Collected data entries
.....

(* ===== verification/StoreLogic.v ===== *)
(** Specifications of database code.

    Three judgements say what an effectful computation does from a given table,
    for every fault schedule:
    - [ReadsAt s t m r]: [m] changes no table and, when accessor [s] shows [t],
      returns [r] -- or, if a fault is scheduled, an error;
    - [StepsAt t m (t', r)]: inside a transaction whose working table is [t],
      [m] moves it to [t'] and returns [r], or fails because of a fault;
    - [RefinesAt t m (t', r)]: outside a transaction, [m] moves the committed
      table from [t] to [t'] and returns [r], or fails because of a fault and
      leaves the committed table as it was.
    [Reads], [TxSteps] and [Refines] are the same for a function of the table.
    The rules execute a program symbolically; [WithTx] turns a [StepsAt] body
    into an all-or-nothing [RefinesAt] step. *)

From S2P Require Import Prelude Store.
#[local] Open Scope Z_scope.

(** * Pure specifications *)

Definition spec (A : Type) : Type :=
  table -> table * gores A.

Definition spec_ret {A : Type} (r : gores A) : spec A := fun t => (t, r).

Definition spec_bind {A B : Type} (f : spec A) (g : A -> spec B) : spec B := fun t =>
  match f t with
  | (t', Ret a) => g a t'
  | (t', Fail e) => (t', Fail e)
  | (t', Panic) => (t', Panic)
  end.
(** The raft-log encoding of a transaction is exact: what the encoder produces
    decodes to the same operations; every byte string that decodes to operations
    with a known kind and a non-empty key is the encoding of those operations
    (so a transaction has one encoding, with no trailing or hidden bytes); and
    decoding never panics. *)
Theorem txn_payload_roundtrip (ops : list TxnOpSpec) (payload : bytes) :
  (EncodeTxnPayload ops = Ret payload -> DecodeTxnPayload payload = Ret ops) /\
  (DecodeTxnPayload payload = Ret ops -> Forall op_valid ops -> EncodeTxnPayload ops = Ret payload) /\
  no_panic (DecodeTxnPayload payload).
Proof.
  split_and!; [apply DecodeTxnPayload_Encode| |apply DecodeTxnPayload_safe].
  intros H Hval. unfold DecodeTxnPayload in H. unbind H.
    match type of H with context [let '(_, _) := ?x in _] => destruct x as [ops' off'] end. unbind H. injection H as <-.
    match goal with E : decodeTxnOps _ _ _ = _ |- _ => apply decodeTxnOps_inv in E as (Hlen & Hfit & p & r & E5 & Hp & ->) end;
      [|match goal with E : (_ <? _) = false |- _ => apply Z.ltb_ge in E end; lia].
    match goal with E : negb (?x =? ?y) = false |- _ => destruct (Z.eqb_spec x y) as [Hend|]; [clear E|done] end.
    match goal with E : read16 _ _ = _ |- _ => apply read16_inv in E as (p0 & r0 & E0 & Hp0 & Hn) end.
    apply blen_zero in Hp0 as ->. rewrite E5 in Hend. rewrite !blen_app in Hend.
    assert (r = []) as -> by (apply blen_zero; pose proof (blen_nonneg r); lia). rewrite app_nil_r in E5.
    unfold EncodeTxnPayload. assert (blen ops' = a) as Hops by (unfold blen; lia).
    destruct (Z.ltb_spec 0xFFFF (blen ops')); [lia|].
    rewrite (proj2 (checkTxnOps_Ret ops')) by done. cbn [mbind gores_bind]. f_equal.
    rewrite E5 in E0 |- *. cbn [app] in E0. apply app_inj_1 in E0 as [-> _]; [by rewrite Hops|].
    unfold blen in Hp. rewrite put16_be, length_be_bytes. lia.
Qed.

(** * Lemmas on the textual form *)

Definition plain (s : bytes) : Prop := Forall (fun b => 0x21 <= byte_to_Z b <= 0x7E) s.

(** The grammar the parser documents, as a printer. *)
Definition showTxnOp (op : TxnOpSpec) : bytes :=
  if byte_eqb (Op op) TxnOpDelete then bs "del:" ++ Key op
  else if byte_eqb (Op op) TxnOpCompareAbsent then bs "ifabsent:" ++ Key op
  else if byte_eqb (Op op) TxnOpCompare then bs "if:" ++ Key op ++ Byte.x3d :: Value op
  else Key op ++ Byte.x3d :: Value op.

Fixpoint showTxnOps (ops : list TxnOpSpec) : bytes :=
  match ops with
  | [] => []
  | op :: ops' => showTxnOp op ++ Byte.x20 :: showTxnOps ops'
  end.

(** An operation the grammar can express: printable key and value, no [=] in the
    key; a set's key does not start with one of the reserved words; the
    operations without a value have an empty one. *)
Definition showable (op : TxnOpSpec) : Prop :=
  op_valid op /\ plain (Key op) /\ plain (Value op) /\ (Byte.x3d ∉ Key op) /\
  (Op op = TxnOpDelete \/ Op op = TxnOpCompareAbsent -> Value op = []) /\
  (Op op = TxnOpSet -> cut_prefix (bs "del:") (Key op) = None /\ cut_prefix (bs "ifabsent:") (Key op) = None /\
     cut_prefix (bs "if:") (Key op) = None).

Lemma spaceLen_plain x s : 0x21 <= byte_to_Z x <= 0x7E -> spaceLen (x :: s) = 0%nat.
Proof.
  intros Hx. unfold spaceLen.
  rewrite bool_decide_eq_false_2 by (rewrite !elem_of_cons, elem_of_nil; lia).
  destruct s as [|y s]; [done|].
  rewrite (proj2 (Z.eqb_neq (byte_to_Z x) 0xC2)) by lia. cbn [andb].
  destruct s as [|c s]; [done|].
  rewrite (proj2 (Z.eqb_neq (byte_to_Z x) 0xE1)), (proj2 (Z.eqb_neq (byte_to_Z x) 0xE2)),
    (proj2 (Z.eqb_neq (byte_to_Z x) 0xE3)) by lia. done.
Qed.

Lemma fields_from_plain f cur s :
  plain f -> fields_from 0 cur (f ++ s) = fields_from 0 (cur ++ f) s.
Proof.
  intros Hf. revert cur. induction Hf as [|x f Hx Hf IH]; intros cur; [by rewrite app_nil_r|].
  cbn [app]. cbn [fields_from]. rewrite spaceLen_plain by done. rewrite IH, <- app_assoc. done.
Qed.

Lemma fields_word f s : plain f -> f <> [] -> fields_from 0 [] (f ++ Byte.x20 :: s) = f :: fields_from 0 [] s.
Proof.
  intros Hf Hne. rewrite fields_from_plain by done. cbn [app].
  change (fields_from 0 f (Byte.x20 :: s)) with (flush f ++ fields_from 0 [] s).
  unfold flush. destruct (Z.eqb_spec (blen f) 0) as [E|]; [by apply blen_zero in E|done].
Qed.

Lemma fields_last f : plain f -> f <> [] -> fields_from 0 [] f = [f].
Proof.
  intros Hf Hne. rewrite <- (app_nil_r f) at 1. rewrite fields_from_plain by done. cbn. unfold flush.
  destruct (Z.eqb_spec (blen f) 0) as [E|]; [by apply blen_zero in E|done].
Qed.

Lemma Fields_show ops :
  Forall (fun op => plain (showTxnOp op) /\ showTxnOp op <> []) ops ->
  Fields (showTxnOps ops) = map showTxnOp ops.
Proof.
  unfold Fields. induction 1 as [|op ops [Hp Hn] _ IH]; [done|]. cbn [showTxnOps map]. by rewrite fields_word, IH.
Qed.

Lemma cut_eq_app k v : Byte.x3d ∉ k -> cut_eq (k ++ Byte.x3d :: v) = Some (k, v).
Proof.
  induction k as [|x k IH]; intros Hk; [done|]. rewrite not_elem_of_cons in Hk. destruct Hk as [Hx Hk].
  cbn [app cut_eq]. destruct (byte_eqb x Byte.x3d) eqn:E; [by apply byte_eqb_true in E|]. by rewrite IH.
Qed.

Lemma cut_prefix_eq p k v :
  Byte.x3d ∉ p -> cut_prefix p k = None -> cut_prefix p (k ++ Byte.x3d :: v) = None.
Proof.
  revert p. induction k as [|y k IH]; intros [|x p] Hp; cbn [cut_prefix app]; try done.
  - intros _. destruct (byte_eqb x Byte.x3d) eqn:E; [|done]. apply byte_eqb_true in E as ->.
    by apply not_elem_of_cons in Hp as [? _].
  - apply not_elem_of_cons in Hp as [_ Hp]. destruct (byte_eqb x y); [|done]. by apply IH.
Qed.

Lemma plain_app x y : plain (x ++ y) <-> plain x /\ plain y.
Proof. apply Forall_app. Qed.

Lemma plain_cons x y : 0x21 <= byte_to_Z x <= 0x7E -> plain (x :: y) <-> plain y.
Proof. intros Hx. unfold plain. rewrite Forall_cons. tauto. Qed.

Lemma op_kinds op : ValidTxnOp op = true ->
  op = TxnOpSet \/ op = TxnOpDelete \/ op = TxnOpCompare \/ op = TxnOpCompareAbsent.
Proof. unfold ValidTxnOp. rewrite bool_decide_eq_true. set_solver. Qed.

Lemma showTxnOp_plain op : showable op -> plain (showTxnOp op) /\ showTxnOp op <> [].
Proof.
  intros ((Hne & Hv) & Hk & Hval & Hrest). unfold showTxnOp.
  assert (plain (bs "del:") /\ plain (bs "ifabsent:") /\ plain (bs "if:")) as (H1 & H2 & H3).
  { split_and!; repeat constructor; vm_compute; congruence. }
  assert (0x21 <= byte_to_Z Byte.x3d <= 0x7E) as Heq by (vm_compute; split; congruence).
  byte_tests; rewrite ?plain_app, ?(plain_cons Byte.x3d) by done; (split; [tauto|]).
  all: try (destruct (Key op); done).
Qed.

Lemma parse_showTxnOp op : showable op -> parseTxnOp (showTxnOp op) = Ret op.
Proof.
  destruct op as [o key value]. intros ((Hne & Hv) & Hk & Hval & Heq & Hnil & Hset). cbn [Op Key Value] in *.
  assert ((blen key =? 0) = false) as Hlen by (apply Z.eqb_neq; by rewrite blen_zero).
  unfold parseTxnOp, showTxnOp. cbn [Op Key Value].
  destruct (op_kinds o Hv) as [-> | [-> | [-> | ->]]].
  - destruct (Hset eq_refl) as (H1 & H2 & H3). cbn [app].
    change (byte_eqb TxnOpSet _) with false. cbv iota.
    rewrite !cut_prefix_eq by (done || (apply (bool_decide_eq_false_1 (_ ∈ _)); reflexivity)).
    by rewrite cut_eq_app, Hlen.
  - change (byte_eqb TxnOpDelete TxnOpDelete) with true. cbv iota.
    by rewrite cut_prefix_app, Hlen, Hnil by auto.
  - change (byte_eqb TxnOpCompare TxnOpCompare) with true. change (byte_eqb TxnOpCompare _) with false. cbv iota.
    rewrite cut_prefix_app. cbn. by rewrite cut_eq_app, Hlen.
  - change (byte_eqb TxnOpCompareAbsent TxnOpCompareAbsent) with true.
    change (byte_eqb TxnOpCompareAbsent _) with false. cbv iota.
    rewrite cut_prefix_app. cbn. by rewrite Hlen, Hnil by auto.
Qed.

Lemma parseTxnOp_valid f op : parseTxnOp f = Ret op -> op_valid op.
Proof.
  unfold parseTxnOp, op_valid. intros H.
  repeat match type of H with
  | match ?x with Some _ => _ | None => _ end = _ => destruct x as [?|]; try discriminate H
  | (let '(_, _) := ?x in _) = _ => destruct x
  | (if blen ?k =? 0 then _ else _) = _ => destruct (Z.eqb_spec (blen k) 0); try discriminate H
  end; injection H as <-; cbn [Key Op]; by rewrite blen_zero in *.
Qed.

(** The one-line form of a transaction is faithful: printing a non-empty list
    of operations in the documented grammar and parsing it gives the same
    operations in the same order; and whatever text parses yields at least one
    operation, each with a known kind and a non-empty key. *)
Theorem txn_string_roundtrip (ops : list TxnOpSpec) (text : bytes) :
  (ops <> [] -> Forall showable ops -> ParseTxnOpsString (showTxnOps ops) = Ret ops) /\
  (ParseTxnOpsString text = Ret ops -> ops <> [] /\ Forall op_valid ops).
Proof.
  split.
  - intros Hne Hops. unfold ParseTxnOpsString. rewrite Fields_show.
    + assert (parseTxnOps (map showTxnOp ops) = Ret ops) as Hparse.
      { clear Hne. induction Hops as [|op ops Hop _ IH]; [done|]. cbn [map parseTxnOps].
        by rewrite parse_showTxnOp, IH. }
      rewrite Hparse. destruct ops; [done|]. cbn [map]. by codec.
    + eapply Forall_impl; [exact Hops|]. intros op. apply showTxnOp_plain.
  - unfold ParseTxnOpsString. destruct (Z.eqb_spec (blen (Fields text)) 0) as [|E]; [done|].
    rewrite blen_zero in E. intros H. revert ops H E. induction (Fields text) as [|f fs IH]; intros ops H E; [done|].
    cbn [parseTxnOps] in H. unbind H. apply (inj Ret) in H as <-. split; [done|]. constructor.
    + by eapply parseTxnOp_valid.
    + destruct fs as [|f' fs]; [|by apply IH].
      match goal with E : parseTxnOps [] = Ret _ |- _ => by apply (inj Ret) in E as <- end.
Qed.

.....

Check the entries above line by line and return each one containing the word "TxnOpDelete".

  if byte_eqb (Op op) TxnOpDelete then bs "del:" ++ Key op
  (Op op = TxnOpDelete \/ Op op = TxnOpCompareAbsent -> Value op = []) /\
  op = TxnOpSet \/ op = TxnOpDelete \/ op = TxnOpCompare \/ op = TxnOpCompareAbsent.
  - change (byte_eqb TxnOpDelete TxnOpDelete) with true. cbv iota.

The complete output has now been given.